==== Exercise data

Definition setStorageDevices (storageId : option StorageId)
    (storageIndex : Z) : M W (Result (list (N * StorageEntry))) :=
  guard (
    r <- listStorageDevices ;;
    if truthyError (error r) then ret (failure (error r))
    else
      match data r with
      | None => ret (failWith ERR.NO_STORAGE)
      | Some listStorageDevicesData =>
          let keys := objKeys listStorageDevicesData in
          let byIndex :=
            match keyAt keys storageIndex with
            | Some k => Some (SidString k)
            | None => option_map SidString (hd_error keys)
            end in
          setStorageId
            match storageId with
            | Some sid =>
                match objGet (sidKey sid) listStorageDevicesData with
                | Some _ => Some sid
                | None => byIndex
                end
            | None => byIndex
            end ;;;
          now <- getStorageId ;;
          match listStorageDevicesData with
          | [] => ret (mkResult None None)
          | _ =>
              ret (ok (map (fun kv =>
                              (fst kv,
                               mkStorageEntry (description (snd kv))
                                 (keyStrictEq (fst kv) now)))
                         listStorageDevicesData))
          end
      end).

Definition releaseDevice : M W (Result bool) :=
  guard (
    r <- native (Release_Device W H) Ev_Release_Device ;;
    orCatch r (fun _ => setDevice DeviceNull ;;; ret (ok true))).

(** The object literal built for each entry. *)
Definition fileInfoOf (parentPath : string) (file : RawFile) : Node :=
  let fullPath := Path.join parentPath (file_name file) in
  let isFolder := FILETYPE_FOLDER FLAGS =? file_type file in
  mkNode (file_id file) (file_name file) (file_size file) isFolder fullPath
    (Some (mkMtpMeta (file_parentId file) (file_type file)
             (file_storageId file)
             (if isFolder then None else Some (parseExt W H fullPath))
             (Some (momentFormat W H (file_modificationDate file)))))
    [].

(** What a call of [__listMtpFileTree] leaves behind: the object it
    resolves to and the content of the array it was given to fill
    (the caller keeps using that array whatever the outcome). *)
Record Listing : Type := mkListing
  { resolved : Result (list Node); filled : list Node }.

(** The [for] loop of [__listMtpFileTree] over the entries the device
    returned; [nested] stands for the call the method makes on itself
    for a folder. *)
Definition listLoop (nested : Z -> string -> M W Listing)
    (recursive ignoreHiddenFiles : bool) (parentPath : string)
  : list RawFile -> list Node -> M W (list Node) :=
  fix loop (files : list RawFile) (fileTreeStructure : list Node)
    {struct files} : M W (list Node) :=
    match files with
    | [] => ret fileTreeStructure
    | file :: rest =>
        if ignoreHiddenFiles && hiddenPattern (file_name file) then
          loop rest fileTreeStructure
        else
          let fileInfo := fileInfoOf parentPath file in
          if (FILETYPE_FOLDER FLAGS =? file_type file) && recursive then
            sub <- nested (file_id file) (path fileInfo) ;;
            loop rest
              (fileTreeStructure ++ [withChildren fileInfo (filled sub)])%list
          else loop rest (fileTreeStructure ++ [fileInfo])%list
    end.

(** [__listMtpFileTree]. [budget] bounds how deep the walk may nest;
    a walk that needs more is [outOfBudget].  The nested call passes
    [folderId], [recursive], [parentPath] and the children array, and
    nothing else. *)
Fixpoint __listMtpFileTree (budget : nat) (folderId : option Z)
    (recursive : bool) (fileTreeStructure : list Node)
    (parentPath : string) (ignoreHiddenFiles : bool) {struct budget}
  : M W Listing :=
  fun st =>
    if noDevice (device st) then
      Some (mkListing (failWith ERR.NO_MTP) fileTreeStructure, st)
    else
      (now <- getStorageId ;;
       f <- native (fun d => Get_Files_And_Folders W H d now folderId)
              (fun d => Ev_Get_Files_And_Folders d now folderId) ;;
       match f with
       | Throw e => ret (mkListing (caught e) fileTreeStructure)
       | Normal files =>
           tree <-
             listLoop
               (fun folderId parentPath =>
                  match budget with
                  | O => outOfBudget
                  | S budget' =>
                      __listMtpFileTree budget' (Some folderId) recursive []
                        parentPath false
                  end)
               recursive ignoreHiddenFiles parentPath files
               fileTreeStructure ;;
           ret (mkListing (ok tree) tree)
       end) st.

(** The walk of [resolvePath] over the path chunks after the first. *)
Fixpoint resolveChunks (chunks : list string) (foundItem : Item)
  : M W (Result Item) :=
  match chunks with
  | [] => ret (ok foundItem)
  | item :: rest =>
      l <- __listMtpFileTree 0 (Some (item_id foundItem)) false [] "" false ;;
      if truthyError (error (resolved l)) then
        ret (failure (error (resolved l)))
      else
        match findLodash (match data (resolved l) with
                          | Some d => d
                          | None => []
                          end) item with
        | None => ret (failWith ERR.INVALID_NOT_FOUND)
        | Some found => resolveChunks rest (FileInfo found)
        end
  end.

Definition resolvePath (filePath : option string) : M W (Result Item) :=
  guard (
    match filePath with
    | None => ret (failWith ERR.INVALID_PATH_RESOLVE)
    | Some filePath =>
        w <- getWorld ;;
        let _filePath := Path.resolve (cwd W H w) filePath in
        let rootPathProps := RootPathProps (FILES_AND_FOLDERS_ROOT FLAGS) in
        if (_filePath =? "/")%string then ret (ok rootPathProps)
        else
          let filePathChunks := JsString.split JsString.slash _filePath in
          resolveChunks (tl filePathChunks) rootPathProps
    end).
(** * EventPool: a publish/subscribe registry holding handlers through WeakRef

    Shallow embedding of [src/EventPool.ts] (the static class [EventPool])
    and the properties of its specification.

    - A JavaScript [Map] is an association list in insertion order: the order
      is observable ([emit] calls the handlers in that order, [offById] scans
      the events in that order).  Keys are unique in a [Map]; here this is
      part of [well_formed], which every operation keeps.
    - A [symbol] is the rank of its creation: [Symbol(event)] never returns
      the same symbol twice.
    - A handler is a function object compared by identity.  The closure
      [onceHandler] built by [once] is the one handler whose body is code of
      the class; it is modelled with its body, which calls [off].  A function
      of the caller is given by what it does when called.  [invoke],
      [emit_loop] and [emit] are the emission when these functions are plain:
      they return normally and do not call the registry.  [invokeX], [loopX]
      and [emitX] further down are the emission for functions that throw or
      call the registry; [emitX_plain] shows that the two agree on plain
      functions.
    - [WeakRef.deref] depends on the garbage collector, which the class does
      not control: every operation that dereferences takes the set of
      handlers that still resolve as a parameter [live].  Within one
      operation this set does not change. *)

From Stdlib Require Import String List Arith Bool Lia.
Import ListNotations.
Local Open Scope string_scope.
Local Open Scope list_scope.

(** ** Keys compared by identity *)

Class EqDec (A : Type) := eq_dec : forall x y : A, {x = y} + {x <> y}.

#[export] Instance nat_EqDec : EqDec nat := Nat.eq_dec.
#[export] Instance string_EqDec : EqDec string := string_dec.

(** ** JavaScript [Map]: keyed entries in insertion order *)

Abbreviation JsMap K V := (list (K * V)%type) (only parsing).

Section JsMapOps.
Context {K V : Type} `{EqDec K}.

(** [m.get(k)] *)
Fixpoint map_get (k : K) (m : JsMap K V) : option V :=
  match m with
  | [] => None
  | (k', v) :: m' => if eq_dec k k' then Some v else map_get k m'
  end.

(** [m.has(k)] *)
Definition map_has (k : K) (m : JsMap K V) : bool :=
  match map_get k m with Some _ => true | None => false end.

(** [m.set(k, v)]: an existing key keeps its place, a new key goes last. *)
Fixpoint map_set (k : K) (v : V) (m : JsMap K V) : JsMap K V :=
  match m with
  | [] => [(k, v)]
  | (k', v') :: m' =>
      if eq_dec k k' then (k, v) :: m' else (k', v') :: map_set k v m'
  end.

(** [m.delete(k)] *)
Fixpoint map_delete (k : K) (m : JsMap K V) : JsMap K V :=
  match m with
  | [] => []
  | (k', v') :: m' =>
      if eq_dec k k' then map_delete k m' else (k', v') :: map_delete k m'
  end.

(** [m.keys()] *)
Definition map_keys (m : JsMap K V) : list K := map fst m.
End JsMapOps.

(** [outer.get(event)!]: the table of an event known to have one. *)
Definition table {V : Type} (event : string) (m : JsMap string (list V)) : list V :=
  match map_get event m with Some t => t | None => [] end.

(** ** Data model *)

Abbreviation symbol := nat (only parsing).

(** [type Handler<T = any> = (...args: T[]) => any] *)
Inductive Handler : Type :=
| Fn (f : nat)
    (* a function of the caller, [f] its identity *)
| OnceHandler (closure : nat) (event : string) (handler : Handler).
    (* the closure [onceHandler] of [once(event, handler)] *)

Definition Handler_eq_dec : forall x y : Handler, {x = y} + {x <> y}.
Proof. decide equality; [apply Nat.eq_dec | apply string_dec | apply Nat.eq_dec]. Defined.

#[export] Instance Handler_EqDec : EqDec Handler := Handler_eq_dec.

Record WeakRef : Type := mkWeakRef { target : Handler }.

Definition Args : Type := list nat.

(** What the garbage collector has not reclaimed. *)
Definition Heap : Type := Handler -> bool.

(** [weakRef.deref()] *)
Definition deref (live : Heap) (w : WeakRef) : option Handler :=
  if live (target w) then Some (target w) else None.

Abbreviation EventMap := (JsMap symbol WeakRef) (only parsing).
Abbreviation HandlerMap := (JsMap Handler symbol) (only parsing).

(** The two static fields, the two allocators of the runtime the class draws
    from ([Symbol(...)] and closure creation) and the trace of handler calls. *)
Record Pool : Type := mkPool {
  events : JsMap string EventMap;
  handlerMap : JsMap string HandlerMap;
  nextSymbol : nat;
  nextClosure : nat;
  calls : list (Handler * Args)
}.

Definition empty : Pool := mkPool [] [] 0 0 [].

Definition set_tables (evs : JsMap string EventMap) (hms : JsMap string HandlerMap)
    (s : Pool) : Pool :=
  mkPool evs hms (nextSymbol s) (nextClosure s) (calls s).

(** ** Operations *)

(** The first loop of [cleanDeadHandlers]: ids whose reference is dead. *)
Definition deadEventIds (live : Heap) (eventMap : EventMap) : list symbol :=
  map fst (filter (fun e => match deref live (snd e) with Some _ => false | None => true end)
             eventMap).

(** The inner loop of [cleanDeadHandlers]: the first reverse entry holding
    [eventId] is deleted. *)
Definition delete_reverse (eventId : symbol) (hm : HandlerMap) : HandlerMap :=
  match find (fun e => Nat.eqb (snd e) eventId) hm with
  | Some (handler, _) => map_delete handler hm
  | None => hm
  end.

Definition purge (t : EventMap * HandlerMap) (eventId : symbol) : EventMap * HandlerMap :=
  (map_delete eventId (fst t), delete_reverse eventId (snd t)).

Definition cleanDeadHandlers (live : Heap) (event : string) (s : Pool) : Pool :=
  if negb (map_has event (events s)) || negb (map_has event (handlerMap s)) then s
  else
    let eventMap := table event (events s) in
    let hm := table event (handlerMap s) in
    let t := fold_left purge (deadEventIds live eventMap) (eventMap, hm) in
    set_tables (map_set event (fst t) (events s))
               (map_set event (snd t) (handlerMap s)) s.

Definition on (event : string) (handler : Handler) (s : Pool) : symbol * Pool :=
  let evs := if map_has event (events s) then events s
             else map_set event [] (events s) in
  let hms := if map_has event (handlerMap s) then handlerMap s
             else map_set event [] (handlerMap s) in
  let eventId := nextSymbol s in
  let eventMap := map_set eventId (mkWeakRef handler) (table event evs) in
  let hm := map_set handler eventId (table event hms) in
  (eventId,
   mkPool (map_set event eventMap evs) (map_set event hm hms)
          (S (nextSymbol s)) (nextClosure s) (calls s)).

Definition off (event : string) (handler : Handler) (s : Pool) : Pool :=
  if negb (map_has event (events s)) || negb (map_has event (handlerMap s)) then s
  else
    let hm := table event (handlerMap s) in
    match map_get handler hm with
    | None => s
    | Some eventId =>
        let eventMap := table event (events s) in
        set_tables (map_set event (map_delete eventId eventMap) (events s))
                   (map_set event (map_delete handler hm) (handlerMap s)) s
    end.

Definition once (event : string) (handler : Handler) (s : Pool) : symbol * Pool :=
  let onceHandler := OnceHandler (nextClosure s) event handler in
  on event onceHandler
     (mkPool (events s) (handlerMap s) (nextSymbol s) (S (nextClosure s)) (calls s)).

(** The scan of [offById]: the first event whose table has [eventId]. *)
Fixpoint owner (eventId : symbol) (evs : JsMap string EventMap)
    : option (string * EventMap) :=
  match evs with
  | [] => None
  | (event, eventMap) :: rest =>
      if map_has eventId eventMap then Some (event, eventMap)
      else owner eventId rest
  end.

Definition offById (live : Heap) (eventId : symbol) (s : Pool) : Pool :=
  match owner eventId (events s) with
  | None => s
  | Some (event, eventMap) =>
      let handler :=
        match map_get eventId eventMap with
        | Some w => deref live w
        | None => None
        end in
      let hms :=
        match handler, map_get event (handlerMap s) with
        | Some h, Some hm => map_set event (map_delete h hm) (handlerMap s)
        | _, _ => handlerMap s
        end in
      set_tables (map_set event (map_delete eventId eventMap) (events s)) hms s
  end.

Definition removeAll (s : Pool) : Pool := set_tables [] [] s.

Definition removeAllListeners (event : string) (s : Pool) : Pool :=
  set_tables (map_delete event (events s)) (map_delete event (handlerMap s)) s.

Definition record_call (h : Handler) (args : Args) (s : Pool) : Pool :=
  mkPool (events s) (handlerMap s) (nextSymbol s) (nextClosure s)
         (calls s ++ [(h, args)]).

(** [handler(...args)] for plain functions of the caller.  The body of
    [onceHandler] is
    [handler && handler(...args); this.off(event, onceHandler)]. *)
Fixpoint invoke (h : Handler) (args : Args) (s : Pool) : Pool :=
  match h with
  | Fn _ => record_call h args s
  | OnceHandler _ event handler =>
      off event h (invoke handler args (record_call h args s))
  end.

(** The loop of [emit] over [eventMap.entries()], for plain functions of the
    caller.  A Map iterator is live: an entry deleted before the iterator
    reaches it is skipped.  The handlers called here only delete, so the
    entries met are those of the table at the start of the loop that are
    still present when their turn comes. *)
Fixpoint emit_loop (live : Heap) (event : string) (args : Args)
    (pending : list symbol) (s : Pool) : Pool :=
  match pending with
  | [] => s
  | eventId :: rest =>
      match map_get eventId (table event (events s)) with
      | Some weakRef =>
          match deref live weakRef with
          | Some handler => emit_loop live event args rest (invoke handler args s)
          | None => emit_loop live event args rest s
          end
      | None => emit_loop live event args rest s
      end
  end.

Definition emit (live : Heap) (event : string) (args : Args) (s : Pool) : Pool :=
  let s1 := cleanDeadHandlers live event s in
  if negb (map_has event (events s1)) then s1
  else emit_loop live event args (map_keys (table event (events s1))) s1.

Definition sweepDeadHandlers (live : Heap) (s : Pool) : Pool :=
  fold_left (fun acc event => cleanDeadHandlers live event acc)
            (map_keys (events s)) s.

(** ** Vocabulary of the properties *)

(** The handlers that run when [h] is called: [h] itself and, for a closure
    of [once], the handler it wraps. *)
Fixpoint invoked_by (h : Handler) : list Handler :=
  match h with
  | Fn _ => [h]
  | OnceHandler _ _ handler => h :: invoked_by handler
  end.

(** How many closures of [once] wrap the innermost function. *)
Fixpoint depth (h : Handler) : nat :=
  match h with
  | Fn _ => 0
  | OnceHandler _ _ handler => S (depth handler)
  end.

(** The argument lists [h] was called with, oldest first. *)
Definition invocations_of (h : Handler) (trace : list (Handler * Args)) : list Args :=
  map snd (filter (fun c => if eq_dec (fst c) h then true else false) trace).

(** Every closure of [once] inside [h] was created before the allocator
    reached [n]. *)
Fixpoint closures_below (n : nat) (h : Handler) : Prop :=
  match h with
  | Fn _ => True
  | OnceHandler c _ handler => c < n /\ closures_below n handler
  end.

(** Every closure of [once] inside [h] unsubscribes from [event]. *)
Fixpoint scoped_to (event : string) (h : Handler) : Prop :=
  match h with
  | Fn _ => True
  | OnceHandler _ e handler => e = event /\ scoped_to event handler
  end.

(** Successive emissions on one event, the collector running in between. *)
Fixpoint emits (event : string) (es : list (Heap * Args)) (s : Pool) : Pool :=
  match es with
  | [] => s
  | (live, args) :: rest => emits event rest (emit live event args s)
  end.

(** The handlers the class keeps alive: a [Map] holds its keys strongly, so
    these are the keys of the reverse tables; the target of a [WeakRef] is
    not held. *)
Definition strongly_held (s : Pool) : list Handler :=
  flat_map (fun row => map_keys (snd row)) (handlerMap s).

(** What holds of the two fields because they are [Map]s filled by this
    class: keys are unique, every symbol met was created earlier, and a
    symbol is recorded for one handler. *)
Record well_formed (s : Pool) : Prop := {
  wf_events_keys : NoDup (map_keys (events s));
  wf_handlerMap_keys : NoDup (map_keys (handlerMap s));
  wf_eventMap_keys :
    forall event em, In (event, em) (events s) -> NoDup (map_keys em);
  wf_reverse_keys :
    forall event hm, In (event, hm) (handlerMap s) -> NoDup (map_keys hm);
  wf_event_ids :
    forall event em id w,
      In (event, em) (events s) -> In (id, w) em -> id < nextSymbol s;
  wf_reverse_ids :
    forall event hm h id,
      In (event, hm) (handlerMap s) -> In (h, id) hm -> id < nextSymbol s;
  wf_reverse_inj :
    forall event hm h h' id,
      In (event, hm) (handlerMap s) -> In (h, id) hm -> In (h', id) hm -> h = h'
}.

========

**Your task:** Starting from the top of the records and ending at the line that contains "match keyAt keys", repeat each line exactly and return only those lines.

**Output for this exercise:**
Definition setStorageDevices (storageId : option StorageId)
    (storageIndex : Z) : M W (Result (list (N * StorageEntry))) :=
  guard (
    r <- listStorageDevices ;;
    if truthyError (error r) then ret (failure (error r))
    else
      match data r with
      | None => ret (failWith ERR.NO_STORAGE)
      | Some listStorageDevicesData =>
          let keys := objKeys listStorageDevicesData in
          let byIndex :=
            match keyAt keys storageIndex with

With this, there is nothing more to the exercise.